START MATERIAL FOR THE TASK

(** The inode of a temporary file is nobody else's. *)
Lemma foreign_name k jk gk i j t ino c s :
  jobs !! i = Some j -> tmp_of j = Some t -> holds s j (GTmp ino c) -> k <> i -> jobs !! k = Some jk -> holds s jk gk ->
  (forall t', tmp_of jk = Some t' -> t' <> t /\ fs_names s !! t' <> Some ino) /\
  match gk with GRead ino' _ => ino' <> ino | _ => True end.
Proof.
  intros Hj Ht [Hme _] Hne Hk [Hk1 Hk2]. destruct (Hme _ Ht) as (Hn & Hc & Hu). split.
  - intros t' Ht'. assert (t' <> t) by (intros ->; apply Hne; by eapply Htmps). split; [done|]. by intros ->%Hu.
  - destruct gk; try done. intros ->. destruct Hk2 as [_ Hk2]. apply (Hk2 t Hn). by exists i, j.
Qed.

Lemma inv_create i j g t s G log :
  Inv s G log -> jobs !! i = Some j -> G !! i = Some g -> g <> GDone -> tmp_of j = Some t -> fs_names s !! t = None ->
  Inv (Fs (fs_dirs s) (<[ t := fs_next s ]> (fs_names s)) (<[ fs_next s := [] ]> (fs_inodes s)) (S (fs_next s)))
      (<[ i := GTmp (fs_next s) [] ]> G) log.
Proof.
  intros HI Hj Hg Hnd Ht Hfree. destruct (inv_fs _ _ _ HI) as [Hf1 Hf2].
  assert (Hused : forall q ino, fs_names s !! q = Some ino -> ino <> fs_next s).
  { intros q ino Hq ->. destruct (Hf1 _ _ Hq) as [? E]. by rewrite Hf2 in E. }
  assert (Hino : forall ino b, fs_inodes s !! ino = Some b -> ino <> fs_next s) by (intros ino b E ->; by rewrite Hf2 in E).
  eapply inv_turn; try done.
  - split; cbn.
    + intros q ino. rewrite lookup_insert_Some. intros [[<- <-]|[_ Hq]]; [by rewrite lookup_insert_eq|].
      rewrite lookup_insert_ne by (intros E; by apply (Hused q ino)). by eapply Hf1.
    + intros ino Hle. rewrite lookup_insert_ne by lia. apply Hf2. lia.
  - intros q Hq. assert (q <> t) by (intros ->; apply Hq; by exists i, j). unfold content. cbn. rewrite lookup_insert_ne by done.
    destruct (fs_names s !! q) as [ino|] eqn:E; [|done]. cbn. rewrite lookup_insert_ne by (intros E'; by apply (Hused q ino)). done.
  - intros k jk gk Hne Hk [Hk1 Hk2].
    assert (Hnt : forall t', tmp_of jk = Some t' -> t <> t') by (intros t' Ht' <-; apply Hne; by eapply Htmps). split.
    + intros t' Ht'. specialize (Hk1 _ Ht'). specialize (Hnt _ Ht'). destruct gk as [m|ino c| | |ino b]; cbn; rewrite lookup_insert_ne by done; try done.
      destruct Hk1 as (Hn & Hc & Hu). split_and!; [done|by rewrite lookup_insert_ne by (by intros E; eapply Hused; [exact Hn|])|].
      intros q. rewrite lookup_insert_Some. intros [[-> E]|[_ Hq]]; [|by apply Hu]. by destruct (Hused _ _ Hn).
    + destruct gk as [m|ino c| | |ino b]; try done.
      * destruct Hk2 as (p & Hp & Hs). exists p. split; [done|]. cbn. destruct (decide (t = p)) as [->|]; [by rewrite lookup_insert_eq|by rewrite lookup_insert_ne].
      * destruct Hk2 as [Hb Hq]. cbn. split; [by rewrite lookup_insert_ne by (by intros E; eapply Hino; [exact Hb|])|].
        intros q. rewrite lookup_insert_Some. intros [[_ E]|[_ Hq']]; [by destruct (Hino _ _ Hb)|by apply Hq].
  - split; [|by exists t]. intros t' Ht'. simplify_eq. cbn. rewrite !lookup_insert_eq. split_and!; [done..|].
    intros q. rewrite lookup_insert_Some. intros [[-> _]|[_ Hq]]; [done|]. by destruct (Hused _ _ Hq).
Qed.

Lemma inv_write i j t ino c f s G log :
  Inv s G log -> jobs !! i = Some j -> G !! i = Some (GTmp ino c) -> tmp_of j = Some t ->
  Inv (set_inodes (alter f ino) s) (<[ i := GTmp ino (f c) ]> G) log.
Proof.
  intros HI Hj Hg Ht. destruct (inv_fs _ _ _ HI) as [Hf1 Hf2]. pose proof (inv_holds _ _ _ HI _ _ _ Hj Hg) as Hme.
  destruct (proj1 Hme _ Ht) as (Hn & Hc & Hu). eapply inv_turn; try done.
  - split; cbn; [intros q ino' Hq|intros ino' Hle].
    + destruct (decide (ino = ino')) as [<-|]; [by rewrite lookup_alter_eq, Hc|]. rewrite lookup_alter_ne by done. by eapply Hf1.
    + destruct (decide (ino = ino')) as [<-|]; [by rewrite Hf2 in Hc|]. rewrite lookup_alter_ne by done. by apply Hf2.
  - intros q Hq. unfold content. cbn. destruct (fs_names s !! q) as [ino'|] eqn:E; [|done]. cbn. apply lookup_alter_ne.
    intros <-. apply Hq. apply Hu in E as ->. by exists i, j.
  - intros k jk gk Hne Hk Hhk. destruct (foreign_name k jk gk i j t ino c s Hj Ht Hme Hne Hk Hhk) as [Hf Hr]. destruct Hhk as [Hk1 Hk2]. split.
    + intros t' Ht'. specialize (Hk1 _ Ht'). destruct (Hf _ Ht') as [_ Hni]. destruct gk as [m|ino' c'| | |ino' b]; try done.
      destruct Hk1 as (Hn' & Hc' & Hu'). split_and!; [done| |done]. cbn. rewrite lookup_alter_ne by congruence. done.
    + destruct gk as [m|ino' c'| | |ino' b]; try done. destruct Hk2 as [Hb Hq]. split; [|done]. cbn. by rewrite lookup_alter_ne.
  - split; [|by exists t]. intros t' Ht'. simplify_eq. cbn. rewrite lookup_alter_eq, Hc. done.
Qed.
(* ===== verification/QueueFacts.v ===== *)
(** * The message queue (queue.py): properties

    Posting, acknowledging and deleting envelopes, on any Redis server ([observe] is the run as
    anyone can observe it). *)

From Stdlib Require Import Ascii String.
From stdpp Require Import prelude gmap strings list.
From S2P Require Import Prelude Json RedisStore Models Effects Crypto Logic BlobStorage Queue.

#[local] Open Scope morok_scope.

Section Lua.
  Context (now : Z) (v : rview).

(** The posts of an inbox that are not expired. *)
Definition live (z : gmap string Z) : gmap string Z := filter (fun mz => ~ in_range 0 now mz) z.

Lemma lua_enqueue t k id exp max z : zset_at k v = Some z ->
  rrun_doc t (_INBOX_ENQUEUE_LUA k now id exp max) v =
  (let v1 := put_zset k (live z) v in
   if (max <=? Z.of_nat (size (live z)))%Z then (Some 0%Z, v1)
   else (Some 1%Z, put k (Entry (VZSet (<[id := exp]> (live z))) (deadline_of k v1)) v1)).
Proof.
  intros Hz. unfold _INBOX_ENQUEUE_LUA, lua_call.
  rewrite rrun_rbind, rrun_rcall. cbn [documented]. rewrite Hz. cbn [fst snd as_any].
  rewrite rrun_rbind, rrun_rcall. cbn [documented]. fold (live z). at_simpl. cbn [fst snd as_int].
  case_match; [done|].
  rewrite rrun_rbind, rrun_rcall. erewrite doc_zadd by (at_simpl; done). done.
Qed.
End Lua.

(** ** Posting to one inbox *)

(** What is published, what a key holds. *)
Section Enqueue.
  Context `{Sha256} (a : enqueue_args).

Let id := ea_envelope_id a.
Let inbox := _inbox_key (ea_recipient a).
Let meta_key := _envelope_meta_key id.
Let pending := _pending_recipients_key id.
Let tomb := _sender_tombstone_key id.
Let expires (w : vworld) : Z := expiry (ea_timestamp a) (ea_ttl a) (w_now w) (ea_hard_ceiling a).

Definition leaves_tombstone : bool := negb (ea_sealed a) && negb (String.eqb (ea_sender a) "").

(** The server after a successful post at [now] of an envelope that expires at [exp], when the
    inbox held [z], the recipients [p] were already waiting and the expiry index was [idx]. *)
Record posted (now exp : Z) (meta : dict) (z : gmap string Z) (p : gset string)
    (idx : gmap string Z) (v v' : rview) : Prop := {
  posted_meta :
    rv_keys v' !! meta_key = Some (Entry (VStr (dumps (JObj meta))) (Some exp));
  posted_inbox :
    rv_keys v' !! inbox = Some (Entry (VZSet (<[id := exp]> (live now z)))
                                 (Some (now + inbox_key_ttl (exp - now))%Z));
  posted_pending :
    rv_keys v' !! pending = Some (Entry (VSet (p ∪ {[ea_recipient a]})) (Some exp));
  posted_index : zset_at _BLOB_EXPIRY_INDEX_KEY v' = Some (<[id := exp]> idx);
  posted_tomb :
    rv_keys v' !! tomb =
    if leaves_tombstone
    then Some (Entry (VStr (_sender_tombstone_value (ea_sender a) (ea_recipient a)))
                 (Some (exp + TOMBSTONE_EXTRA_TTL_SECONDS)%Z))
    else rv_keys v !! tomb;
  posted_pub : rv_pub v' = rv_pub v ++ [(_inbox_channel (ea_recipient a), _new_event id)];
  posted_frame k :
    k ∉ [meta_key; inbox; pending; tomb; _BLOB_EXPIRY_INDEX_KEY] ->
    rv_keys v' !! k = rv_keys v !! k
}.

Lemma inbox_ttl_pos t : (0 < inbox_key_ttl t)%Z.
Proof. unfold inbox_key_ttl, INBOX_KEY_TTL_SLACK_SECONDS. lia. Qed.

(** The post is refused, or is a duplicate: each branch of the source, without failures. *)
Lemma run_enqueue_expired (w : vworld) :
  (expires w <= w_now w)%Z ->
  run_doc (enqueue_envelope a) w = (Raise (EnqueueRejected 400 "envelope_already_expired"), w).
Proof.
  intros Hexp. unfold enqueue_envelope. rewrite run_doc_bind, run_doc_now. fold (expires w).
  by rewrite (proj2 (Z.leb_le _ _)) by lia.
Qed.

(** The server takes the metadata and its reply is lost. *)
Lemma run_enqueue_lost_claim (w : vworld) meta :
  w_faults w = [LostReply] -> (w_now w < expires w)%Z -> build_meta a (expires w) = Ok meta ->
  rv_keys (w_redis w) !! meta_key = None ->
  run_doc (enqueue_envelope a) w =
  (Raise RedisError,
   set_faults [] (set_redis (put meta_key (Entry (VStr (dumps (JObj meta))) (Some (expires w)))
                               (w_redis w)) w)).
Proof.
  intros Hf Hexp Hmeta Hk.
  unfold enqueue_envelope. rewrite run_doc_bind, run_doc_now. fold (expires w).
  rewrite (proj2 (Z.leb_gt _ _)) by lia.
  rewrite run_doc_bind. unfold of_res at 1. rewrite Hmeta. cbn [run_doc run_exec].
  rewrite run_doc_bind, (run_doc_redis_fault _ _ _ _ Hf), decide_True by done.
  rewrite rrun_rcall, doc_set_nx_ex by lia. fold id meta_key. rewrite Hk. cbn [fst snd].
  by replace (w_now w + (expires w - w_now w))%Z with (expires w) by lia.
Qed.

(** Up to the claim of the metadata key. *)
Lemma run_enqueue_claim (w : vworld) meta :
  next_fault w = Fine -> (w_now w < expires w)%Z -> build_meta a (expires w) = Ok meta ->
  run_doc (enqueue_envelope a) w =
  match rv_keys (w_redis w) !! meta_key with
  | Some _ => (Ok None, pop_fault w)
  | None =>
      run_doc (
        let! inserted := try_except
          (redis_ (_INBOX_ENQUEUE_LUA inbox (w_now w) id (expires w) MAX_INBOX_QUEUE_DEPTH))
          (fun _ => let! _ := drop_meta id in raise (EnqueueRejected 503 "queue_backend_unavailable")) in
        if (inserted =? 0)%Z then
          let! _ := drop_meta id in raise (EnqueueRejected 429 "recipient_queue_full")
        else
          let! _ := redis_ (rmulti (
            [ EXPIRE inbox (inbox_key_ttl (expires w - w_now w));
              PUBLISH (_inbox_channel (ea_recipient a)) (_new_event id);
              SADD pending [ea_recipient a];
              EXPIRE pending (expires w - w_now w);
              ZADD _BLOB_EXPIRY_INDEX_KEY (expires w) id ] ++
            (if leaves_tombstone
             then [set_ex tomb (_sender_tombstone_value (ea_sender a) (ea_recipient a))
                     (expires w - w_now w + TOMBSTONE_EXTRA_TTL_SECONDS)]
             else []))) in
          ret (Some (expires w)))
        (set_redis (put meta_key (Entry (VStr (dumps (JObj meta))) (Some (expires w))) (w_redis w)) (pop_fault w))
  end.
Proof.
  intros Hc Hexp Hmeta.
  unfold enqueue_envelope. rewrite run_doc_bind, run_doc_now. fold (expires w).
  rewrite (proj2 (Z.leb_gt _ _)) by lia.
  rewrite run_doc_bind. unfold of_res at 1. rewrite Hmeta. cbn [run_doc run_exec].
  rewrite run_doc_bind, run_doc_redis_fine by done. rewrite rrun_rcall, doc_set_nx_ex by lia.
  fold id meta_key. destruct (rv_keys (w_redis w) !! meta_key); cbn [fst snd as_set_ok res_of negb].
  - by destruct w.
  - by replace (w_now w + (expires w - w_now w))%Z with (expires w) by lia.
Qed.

END MATERIAL FOR THE TASK

## YOUR ASSIGNMENT
In exact wording, restate the lines of the data above from the first through the one holding "assert (Hnt : forall", and stop after that line.

## RESPONSE TO THE TASK
(** The inode of a temporary file is nobody else's. *)
Lemma foreign_name k jk gk i j t ino c s :
  jobs !! i = Some j -> tmp_of j = Some t -> holds s j (GTmp ino c) -> k <> i -> jobs !! k = Some jk -> holds s jk gk ->
  (forall t', tmp_of jk = Some t' -> t' <> t /\ fs_names s !! t' <> Some ino) /\
  match gk with GRead ino' _ => ino' <> ino | _ => True end.
Proof.
  intros Hj Ht [Hme _] Hne Hk [Hk1 Hk2]. destruct (Hme _ Ht) as (Hn & Hc & Hu). split.
  - intros t' Ht'. assert (t' <> t) by (intros ->; apply Hne; by eapply Htmps). split; [done|]. by intros ->%Hu.
  - destruct gk; try done. intros ->. destruct Hk2 as [_ Hk2]. apply (Hk2 t Hn). by exists i, j.
Qed.

Lemma inv_create i j g t s G log :
  Inv s G log -> jobs !! i = Some j -> G !! i = Some g -> g <> GDone -> tmp_of j = Some t -> fs_names s !! t = None ->
  Inv (Fs (fs_dirs s) (<[ t := fs_next s ]> (fs_names s)) (<[ fs_next s := [] ]> (fs_inodes s)) (S (fs_next s)))
      (<[ i := GTmp (fs_next s) [] ]> G) log.
Proof.
  intros HI Hj Hg Hnd Ht Hfree. destruct (inv_fs _ _ _ HI) as [Hf1 Hf2].
  assert (Hused : forall q ino, fs_names s !! q = Some ino -> ino <> fs_next s).
  { intros q ino Hq ->. destruct (Hf1 _ _ Hq) as [? E]. by rewrite Hf2 in E. }
  assert (Hino : forall ino b, fs_inodes s !! ino = Some b -> ino <> fs_next s) by (intros ino b E ->; by rewrite Hf2 in E).
  eapply inv_turn; try done.
  - split; cbn.
    + intros q ino. rewrite lookup_insert_Some. intros [[<- <-]|[_ Hq]]; [by rewrite lookup_insert_eq|].
      rewrite lookup_insert_ne by (intros E; by apply (Hused q ino)). by eapply Hf1.
    + intros ino Hle. rewrite lookup_insert_ne by lia. apply Hf2. lia.
  - intros q Hq. assert (q <> t) by (intros ->; apply Hq; by exists i, j). unfold content. cbn. rewrite lookup_insert_ne by done.
    destruct (fs_names s !! q) as [ino|] eqn:E; [|done]. cbn. rewrite lookup_insert_ne by (intros E'; by apply (Hused q ino)). done.
  - intros k jk gk Hne Hk [Hk1 Hk2].
    assert (Hnt : forall t', tmp_of jk = Some t' -> t <> t') by (intros t' Ht' <-; apply Hne; by eapply Htmps). split.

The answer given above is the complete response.